Mais le pouvoir pourrait se doubler de quelques intérêts financiers, en plus des jetons de présence. Depuis vendredi, des rumeurs récurrentes circulent sur un plan de stock-options qui devrait être mis en place dès la formation de la nouvelle entité. Les chiffres sont même précis : le plan correspondrait à 1,35 % du capital de la nouvelle entité, évaluée autour de 10 milliards d’euros. Le management pourrait donc se partager autour de 135 millions d’euros. Jean-René Fourtou, qui a déjà amassé une fortune de plusieurs dizaines de millions d’euros à la tête d’Aventis (devenu Sanofi-Aventis) et de Vivendi, en serait un possible bénéficiaire.
Interrogé dès vendredi par Mediapart, Vivendi dément cette information, qui relève selon lui d’une campagne. Patrick Drahi a lui aussi démenti tout projet en ce sens. « Nous n’avons eu aucune information sur un éventuel plan de stock-options », soutient un administrateur. « Il n’y a pas de plan pour l’instant. Mais il paraît évident qu’il y en aura un à un moment ou à un autre », dit un autre. Altice, la société mère de Numéricable, a déjà créé des structures d’intéressement pour ses dirigeants au Luxembourg, Altice Management par exemple.
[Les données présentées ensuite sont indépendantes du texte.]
(* ===== verification/GoSha256.v ===== *)
(** * SHA-256 and hexadecimal

    [crypto/sha256.Sum256] (FIPS 180-4) and [encoding/hex.EncodeToString], which
    the router uses to key its authentication cache.  Words are 32-bit values
    in [Z]; the test vectors of the standard are checked below. *)
From S2P Require Import Prelude.

(** ** Words *)

Definition w32 (z : Z) : Z := z mod 2 ^ 32.

Definition rotr (n x : Z) : Z := Z.lor (Z.shiftr x n) (w32 (Z.shiftl x (32 - n))).

Definition Ch (x y z : Z) : Z := Z.lxor (Z.land x y) (Z.land (2 ^ 32 - 1 - x) z).

Definition Maj (x y z : Z) : Z := Z.lxor (Z.lxor (Z.land x y) (Z.land x z)) (Z.land y z).

Definition Sigma0 (x : Z) : Z := Z.lxor (Z.lxor (rotr 2 x) (rotr 13 x)) (rotr 22 x).

Definition Sigma1 (x : Z) : Z := Z.lxor (Z.lxor (rotr 6 x) (rotr 11 x)) (rotr 25 x).

Definition sigma0 (x : Z) : Z := Z.lxor (Z.lxor (rotr 7 x) (rotr 18 x)) (Z.shiftr x 3).

Definition sigma1 (x : Z) : Z := Z.lxor (Z.lxor (rotr 17 x) (rotr 19 x)) (Z.shiftr x 10).

(** The constants of the standard are the first 32 bits of the fractional parts
    of roots of primes: [frac_root k p] is the part of the [k]-th root of [p],
    found bit by bit. *)
Definition int_root (k x : Z) : Z :=
  foldr (fun i r => let r' := r + 2 ^ i in if r' ^ k <=? x then r' else r) 0 (seqZ 0 40).

Definition frac_root (k p : Z) : Z := w32 (int_root k (p * 2 ^ (32 * k))).

Definition is_prime (n : Z) : bool := forallb (fun d => negb (n mod d =? 0)) (seqZ 2 (n - 2)).

(** The 64 primes up to 311. *)
Definition small_primes : list Z := Eval vm_compute in List.filter is_prime (seqZ 2 310).

Definition sha_K : list Z := Eval vm_compute in map (frac_root 3) small_primes.

Definition sha_H0 : list Z := Eval vm_compute in map (frac_root 2) (take 8 small_primes).

(** ** Padding and blocks *)

Fixpoint str_bytes (s : string) : list Z :=
  match s with
  | EmptyString => []
  | String c s' => byte_val c :: str_bytes s'
  end.

(** The [n] low bytes of [z], most significant first. *)
Fixpoint be_bytes (n : nat) (z : Z) : list Z :=
  match n with
  | O => []
  | S n' => (Z.shiftr z (8 * Z.of_nat n')) mod 256 :: be_bytes n' z
  end.

Definition sha_pad (m : list Z) : list Z :=
  m ++ [0x80] ++ repeat 0 (Z.to_nat ((55 - llen m) mod 64)) ++ be_bytes 8 (8 * llen m).

Fixpoint words (bs : list Z) : list Z :=
  match bs with
  | a :: b :: c :: d :: bs' => 2 ^ 24 * a + 2 ^ 16 * b + 2 ^ 8 * c + d :: words bs'
  | _ => []
  end.

(** The message schedule, latest word first. *)
Fixpoint schedule (n : nat) (w : list Z) : list Z :=
  match n with
  | O => w
  | S n' =>
      let at_ i := nth i w 0 in
      schedule n' (w32 (sigma1 (at_ 1%nat) + at_ 6%nat + sigma0 (at_ 14%nat) + at_ 15%nat) :: w)
  end.

Definition sha_round (st : list Z) (kw : Z * Z) : list Z :=
  match st with
  | [a; b; c; d; e; f; g; h] =>
      let t1 := h + Sigma1 e + Ch e f g + kw.1 + kw.2 in
      let t2 := Sigma0 a + Maj a b c in
      [w32 (t1 + t2); a; b; c; w32 (d + t1); e; f; g]
  | _ => st
  end.

Definition compress (h block : list Z) : list Z :=
  let w := rev (schedule 48 (rev block)) in
  zip_with (fun x y => w32 (x + y)) h (foldl sha_round h (zip sha_K w)).

Fixpoint sha_blocks (n : nat) (h ws : list Z) : list Z :=
  match n with
  | O => h
  | S n' => sha_blocks n' (compress h (take 16 ws)) (drop 16 ws)
  end.

Definition Sum256 (s : string) : list Z :=
  let ws := words (sha_pad (str_bytes s)) in
  sha_blocks (length ws / 16) sha_H0 ws ≫= be_bytes 4.

(** ** Hexadecimal *)

Definition hex_digit (z : Z) : ascii :=
  ascii_of_N (Z.to_N (if z <? 10 then 48 + z else 87 + z)).

Fixpoint EncodeToString (bs : list Z) : string :=
  match bs with
  | [] => ""
  | b :: bs' => String (hex_digit (b / 16)) (String (hex_digit (b mod 16)) (EncodeToString bs'))
  end.

(** ** Facts *)

(** The vectors of FIPS 180-4: no block, one block, two blocks. *)
Lemma sha_vectors :
  EncodeToString (Sum256 "") = "e3b0c44298fc1c149afbf4c8996fb92427ae41e4649b934ca495991b7852b855" /\
  EncodeToString (Sum256 "abc") = "ba7816bf8f01cfea414140de5dae2223b00361a396177a9cb410ff61f20015ad" /\
  EncodeToString (Sum256 "abcdbcdecdefdefgefghfghighijhijkijkljklmklmnlmnomnopnopq") =
    "248d6a61d20638b8e5c026930c3e6039a33ce45964ff2167f6ecedd419db06c1".
Proof. split_and!; by vm_compute. Qed.

Lemma hex_digit_inj (a b : Z) : 0 <= a < 16 -> 0 <= b < 16 -> hex_digit a = hex_digit b -> a = b.
Proof.
  intros Ha Hb H.
  assert (forallb (fun a => forallb (fun b => implb (Ascii.eqb (hex_digit a) (hex_digit b)) (a =? b))
    (seqZ 0 16)) (seqZ 0 16) = true) as Hall by by vm_compute.
  rewrite forallb_forall in Hall. specialize (Hall a).
  rewrite <- list_elem_of_In, elem_of_seqZ in Hall. specialize (Hall ltac:(lia)).
  rewrite forallb_forall in Hall. specialize (Hall b).
  rewrite <- list_elem_of_In, elem_of_seqZ in Hall. specialize (Hall ltac:(lia)).
  rewrite H, Ascii.eqb_refl in Hall. simpl in Hall. by apply Z.eqb_eq.
Qed.

(** Hexadecimal loses nothing: equal keys mean equal digests. *)
Lemma EncodeToString_inj (a b : list Z) :
  Forall (fun z => 0 <= z < 256) a -> Forall (fun z => 0 <= z < 256) b ->
  EncodeToString a = EncodeToString b -> a = b.
Proof.
  intros Ha. revert b. induction Ha as [|x a Hx Ha IH]; intros [|y b] Hb; try done.
  inversion_clear Hb. cbn [EncodeToString]. intros [= H1 H2 H3].
  apply hex_digit_inj in H1; [|Z.div_mod_to_equations; lia..].
  apply hex_digit_inj in H2; [|Z.div_mod_to_equations; lia..].
  f_equal; [Z.div_mod_to_equations; lia|auto].
Qed.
Tout cela porte une sérieuse ombre sur le fonctionnement du conseil de Vivendi. Les administrateurs étaient-ils au courant de ces possibles arrangements entre la direction du groupe et Numericable ? Si oui, comment ont-ils pu cautionner une opération qui pourrait se traduire par un enrichissement personnel pour le président du groupe ? Le rôle d’Alexandre de Juniac est particulièrement pointé. « Comment un administrateur indépendant, président d’une société publique de surcroît, peut-il accepter de voter en faveur d’une opération où il pourrait être personnellement intéressé ?, se demande un membre éminent du monde des affaires. Cela crée un certain problème. » Alexandre de Juniac n’a pas répondu aux questions que nous lui avons envoyées.
Toutes ces rumeurs et ces soupçons commencent à créer une certaine tension chez Vivendi et Numericable. Il y aurait beaucoup trop d’interférences dans le projet, à leur goût. Selon nos informations, les deux groupes trouveraient dangereux dans ce contexte d’attendre trois semaines et voudraient presser le pas pour rendre le rapprochement irréversible. Ils aimeraient boucler le financement bancaire, préalable au choix définitif, d’ici deux à trois jours.